Julie Remy has photographed stories in Rwanda, Mali, Zambia, Malawi, and for her series on prisoners – Guinea.

In September 2008, Médecins Sans Frontières (MSF) began an emergency intervention in the civilian prison of Guéckédou in southeastern Republic of Guinea. Remy’s documented the food and medical aid effort.

“We have problems with food and illness here. There are no medications. There is no doctor. Since 2007, 30 people have died here and the doctor didn’t come.” Inmate, 19 months in prison

Guéckédou was over-crowded, unhygienic and without proper ventilation. As a result, some inmates were malnourished, most dehydrated and many with respiratory and skin diseases. It was recorded that prisoners with tuberculosis shared cells with the general population. Incubation of disease was a major concern.

I have no idea how the prison conditions of Guéckédou compare fifteen months on.

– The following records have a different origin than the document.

(** * Frame: transaction preparation (src/main/transaction/index.ts)

    A shallow embedding of the transaction module of the Frame wallet:
    [signerCompatibility], [londonToLegacy], [calculateMaxFeePerGas],
    [populate] and [classifyTransaction], with the JavaScript primitives they
    rest on ([parseInt], truthiness, object spread, the [in] operator) and the
    two library calls they make (bignumber.js and @ethereumjs/util).

    Conventions of the embedding:
    - a JavaScript string is a [string]; each character stands for one UTF-16
      code unit below 256, so [String.length] is the JavaScript [length];
    - an object with an open set of keys (a [TransactionData]) is a finite map
      from property names to values; a property that was never written is
      absent from the map and reads as [undefined];
    - a typed field [x?: string] of a closed interface is an [option string];
    - a JavaScript integer that is only compared (a version number) is a [Z]. *)

From Stdlib Require Import ZArith NArith Ascii String Bool Lia.
From stdpp Require Import gmap strings fin_maps.

Local Open Scope string_scope.

(* ===================================================================== *)
(** * JavaScript values *)
(* ===================================================================== *)

(** The values a field of a [TransactionData] holds under its declared type:
    hex strings, the flags of the interface, and [undefined] for an optional
    field written explicitly with no value. *)
Inductive JSValue : Type :=
  | VUndefined
  | VBool (b : bool)
  | VString (s : string).

#[global] Instance JSValue_eq_dec : EqDecision JSValue.
Proof. solve_decision. Defined.

(** ToBoolean: [!v] is [negb (truthy v)]. *)
Definition truthy (v : JSValue) : bool :=
  match v with
  | VUndefined => false
  | VBool b => b
  | VString s => negb (String.eqb s "")
  end.

(** ToString. *)
Definition ToString (v : JSValue) : string :=
  match v with
  | VUndefined => "undefined"
  | VBool true => "true"
  | VBool false => "false"
  | VString s => s
  end.

(** Strict equality [v === 'literal']. *)
Definition strictEqString (v : JSValue) (lit : string) : bool :=
  match v with
  | VString s => String.eqb s lit
  | _ => false
  end.

(** The value read from a field declared [x?: string]. *)
Definition ofOption (o : option string) : JSValue :=
  match o with
  | Some s => VString s
  | None => VUndefined
  end.

(* ===================================================================== *)
(** * Digits, [Number.prototype.toString(radix)] and [parseInt] *)
(* ===================================================================== *)

Local Open Scope N_scope.

(** Value of a code unit as a digit: '0'-'9', then 'a'-'z' or 'A'-'Z' for
    ten to thirty-five. *)
Definition digitValue (c : ascii) : option N :=
  let n := N_of_ascii c in
  if (48 <=? n) && (n <=? 57) then Some (n - 48)
  else if (97 <=? n) && (n <=? 122) then Some (n - 87)
  else if (65 <=? n) && (n <=? 90) then Some (n - 55)
  else None.

(** The digit of a value below 36, lower case. *)
Definition digitChar (d : N) : ascii :=
  if d <? 10 then ascii_of_N (48 + d) else ascii_of_N (87 + d).

Definition isRadixDigit (radix : N) (c : ascii) : bool :=
  match digitValue c with
  | Some d => d <? radix
  | None => false
  end.

(** The digits of [n] in [radix], most significant first, without padding.
    [fuel] bounds the number of digits; [toStringRadix] below supplies
    enough. *)
Fixpoint digitsOf (fuel : nat) (radix n : N) : string :=
  match fuel with
  | O => ""
  | S fuel' =>
      if n <? radix then String (digitChar n) ""
      else digitsOf fuel' radix (n / radix) +:+ String (digitChar (n mod radix)) ""
  end.

(** [n.toString(radix)] for a non-negative integer. *)
Definition toStringRadix (n radix : N) : string :=
  digitsOf (S (N.to_nat (N.log2 n))) radix n.

(** Position of a code unit in the alphabet
    [0123456789abcdefghijklmnopqrstuvwxyz] (lower case only). *)
Definition alphabetIndex (c : ascii) : option N :=
  let n := N_of_ascii c in
  if (48 <=? n) && (n <=? 57) then Some (n - 48)
  else if (97 <=? n) && (n <=? 122) then Some (n - 87)
  else None.

(** Reads a whole string of digits of the alphabet; [None] at the first code
    unit that is not one of the first [radix] of them. *)
Fixpoint readDigits (radix : N) (s : string) (acc : N) : option N :=
  match s with
  | "" => Some acc
  | String c s' =>
      match alphabetIndex c with
      | Some d => if d <? radix then readDigits radix s' (acc * radix + d) else None
      | None => None
      end
  end.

© Julie Remy. At the Guéckédou Civilian Prison, inmates wash only with water on a non regular basis. This prisoner shows the photographer his scabies. Due to poor sanitation prisoners suffer various skin diseases.

Remy worked in dark surroundings. As MSF vouched, “The scene that meets the eye upon entering the chambre noire “dark room” is beyond belief. Some 26 prisoners, crammed into a space of about three by four meters, can only be made out by squinting.” These images are part of a specific, urgent campaign, so it would be offensive of me to pay them any aesthetic critique. The awareness is what matters here.

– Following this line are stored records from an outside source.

(** * psshlib.api: a shallow embedding of [src/psshlib/api.py]

    The module exposes three operations, [call], [copy] and [slurp], which
    build one task per host, hand the tasks to the engine ([Manager]) and
    return the mapping assembled by a result builder.

    Python values are embedded as [pyval]; exceptions are explicit
    ([exn]); the file system, and the order in which directories, tasks and
    the engine run come into being, are threaded through a small
    state-and-exception monad. *)

From Stdlib Require Import ZArith.
From stdpp Require Import base tactics option list strings countable gmap.

Local Open Scope string_scope.
Local Open Scope list_scope.

(** ** Python values *)

(** The values that flow through the module: [None], byte strings
    ([basestring]), integers and sequences ([PyTuple]: the module only takes
    the length of a sequence, indexes it and iterates over it). A host entry
    is a string or a sequence; port and user are [None], strings or integers. *)
#[local] Unset Elimination Schemes.
Inductive pyval : Type :=
  | PyNone
  | PyStr (s : string)
  | PyInt (z : Z)
  | PyTuple (l : list pyval).
#[local] Set Elimination Schemes.

Section pyval_rect.
Variable P : pyval -> Prop.
Hypothesis HNone : P PyNone.
Hypothesis HStr : forall s, P (PyStr s).
Hypothesis HInt : forall z, P (PyInt z).
Hypothesis HTuple : forall l, Forall P l -> P (PyTuple l).

Fixpoint pyval_ind_nested (v : pyval) : P v :=
  match v with
  | PyNone => HNone
  | PyStr s => HStr s
  | PyInt z => HInt z
  | PyTuple l =>
      HTuple l
        ((fix go (l : list pyval) : Forall P l :=
            match l with
            | [] => Forall_nil_2 P
            | x :: l' => Forall_cons_2 P x l' (pyval_ind_nested x) (go l')
            end) l)
  end.
End pyval_rect.

Fixpoint pyval_enc (v : pyval) : gen_tree (string + Z) :=
  match v with
  | PyNone => GenNode 0 []
  | PyStr s => GenLeaf (inl s)
  | PyInt z => GenLeaf (inr z)
  | PyTuple l => GenNode 1 (map pyval_enc l)
  end.

Fixpoint pyval_dec (t : gen_tree (string + Z)) : pyval :=
  match t with
  | GenLeaf (inl s) => PyStr s
  | GenLeaf (inr z) => PyInt z
  | GenNode 0 _ => PyNone
  | GenNode _ l => PyTuple (map pyval_dec l)
  end.

Lemma pyval_dec_enc (v : pyval) : pyval_dec (pyval_enc v) = v.
Proof.
  induction v as [| s | z | l IH] using pyval_ind_nested; simpl; try reflexivity.
  f_equal. induction IH as [| x l' Hx _ IHl]; simpl; [reflexivity |].
  now rewrite Hx, IHl.
Qed.

Lemma pyval_enc_inj (x y : pyval) : pyval_enc x = pyval_enc y -> x = y.
Proof.
  intros H. rewrite <- (pyval_dec_enc x), <- (pyval_dec_enc y). now rewrite H.
Qed.

#[global] Instance pyval_eq_dec : EqDecision pyval.
Proof.
  intros x y. destruct (decide (pyval_enc x = pyval_enc y)) as [H | H].
  - left. exact (pyval_enc_inj x y H).
  - right. intros ->. now apply H.
Defined.

#[global] Instance pyval_countable : Countable pyval :=
  inj_countable' pyval_enc pyval_dec pyval_dec_enc.

(** Truth value of an object, as tested by [if v:] and by [a or b]. *)
Definition truthy (v : pyval) : bool :=
  match v with
  | PyNone => false
  | PyStr "" => false
  | PyStr _ => true
  | PyInt z => negb (z =? 0)%Z
  | PyTuple [] => false
  | PyTuple _ => true
  end.

(** [a or b] *)
Definition py_or (a b : pyval) : pyval := if truthy a then a else b.

(** [sep.join(l)] on a list of strings. *)
Fixpoint join (sep : string) (l : list string) : string :=
  match l with
  | [] => ""
  | [s] => s
  | s :: l' => s +:+ sep +:+ join sep l'
  end.

(** Exceptions the module can raise or let through. *)
Inductive exn : Type :=
  | TypeError
  | ValueError
  | IndexError
  | AttributeError
  | OSError
  | FatalError
  | SystemExit (code : Z).

#[global] Instance exn_eq_dec : EqDecision exn.
Proof. solve_decision. Defined.

(** ** Objects of the module and of its collaborators *)

(** [class Error]: returned instead of a result for a host. *)
Inductive outcome : Type :=
  | Error (msg : string)
  | Result (exitstatus out err : pyval).

#[global] Instance outcome_eq_dec : EqDecision outcome.
Proof. solve_decision. Defined.

(** [psshlib.task.Task]: the class is imported, not defined, by the module;
    the record holds the constructor arguments the module passes and the
    attributes the module reads back once the task has finished. *)
Module Task.
Record t : Type := mk {
  host : pyval;
  port : pyval;
  user : pyval;
  cmd : list pyval;
  stdin : pyval;
  verbose : bool;
  quiet : bool;
  print_out : bool;
  inline : bool;
  inline_stdout : bool;
  failures : list string;
  exitstatus : pyval;
  outputbuffer : pyval;
  errorbuffer : pyval
}.
End Task.

(** [class Options]. The class defines fourteen attributes. The attributes
    [options], [extra] and [localdir], which the copy and slurp code reads,
    are not defined by the class: an instance has them only if the caller
    set them, which the record tracks with [option] ([None]: absent, reading
    it raises [AttributeError]). *)
Module Options.
Record t : Type := mk {
  limit : Z;
  timeout : Z;
  askpass : bool;
  outdir : pyval;
  errdir : pyval;
  ssh_options : list pyval;
  ssh_extra : list pyval;
  verbose : bool;
  quiet : bool;
  print_out : bool;
  inline : bool;
  inline_stdout : bool;
  input_stream : pyval;
  recursive : bool;
  options : option (list pyval);
  extra : option (list pyval);
  localdir : option pyval
}.
End Options.

(** The three result builders; each instance holds [finished_tasks]. *)
Inductive builder_class : Type :=
  | CallOutputBuilder
  | CopyOutputBuilder
  | SlurpOutputBuilder.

MSF made good use of Remy’s photographs to produce a short video explaining the situation and dire need for intervention.

I’d like to emphasise that Remy (as a photographer) and MSF were in Guéckédou because of extreme circumstances at the national level. The poor conditions in the prison can be attributed to a number of larger structural instabilities. The men in these photos are one constituency suffering from a regional crisis. MSF explains; “The failure to ensure basic minimum standards in Guinea’s prisons can be linked to the country’s generally poor human and economic development. Ongoing instability and conflict in neighboring countries have long impacted on Guinea, while strikes and civil unrest have emerged in-country over the past few years. The ongoing international increase in food prices, especially in 2008, has exacerbated Guineans’ already precarious living standards and food insecurity.”

© Julie Remy. Malnourished prisoners received plumpy nut provided by MSF at the Guéckédou civil prison.

© Julie Remy. Malnourished prisoners received plumpy nut provided by MSF at the Guéckédou civil prison.

© Julie Remy. A prisoner tells us that he is innocent. That he has done nothing and still has not been judged. He says he does not know why he is held here in the  “Chambre noire” where a dozen prisoners are tied to a bar and held with another dozen in a barely lit cell. Guéckédou civil prison.

© Julie Remy

© Julie Remy

When the opportunity arises, I think it is important for audiences to view images like those two above within each others context. The first image is a dank, alienating environment in which the oppressive shadows and walls dominate. Whereas the second image (probably taken within a matter of seconds) is a well lit portrait centred on the gaze and associated emotions of the man; the prison environment is not stated. Precisely because MSF and Remy were present due to the physical effects of this environment on these men, both are valid photographic approaches.

The consequent written report from this aid intervention released in February 2009 continued with a call for systemic reform:

“Although the sub-standard conditions in Guinean prisons can be attributed partly to poverty and the country’s limited resources, these factors alone do not explain the absence of response to recurring malnutrition and the unacceptable living conditions in Guéckédou and other prisons. Guinean national authorities bear the ultimate responsibility to uphold the fundamental human rights of its inhabitants, including its incarcerated population.”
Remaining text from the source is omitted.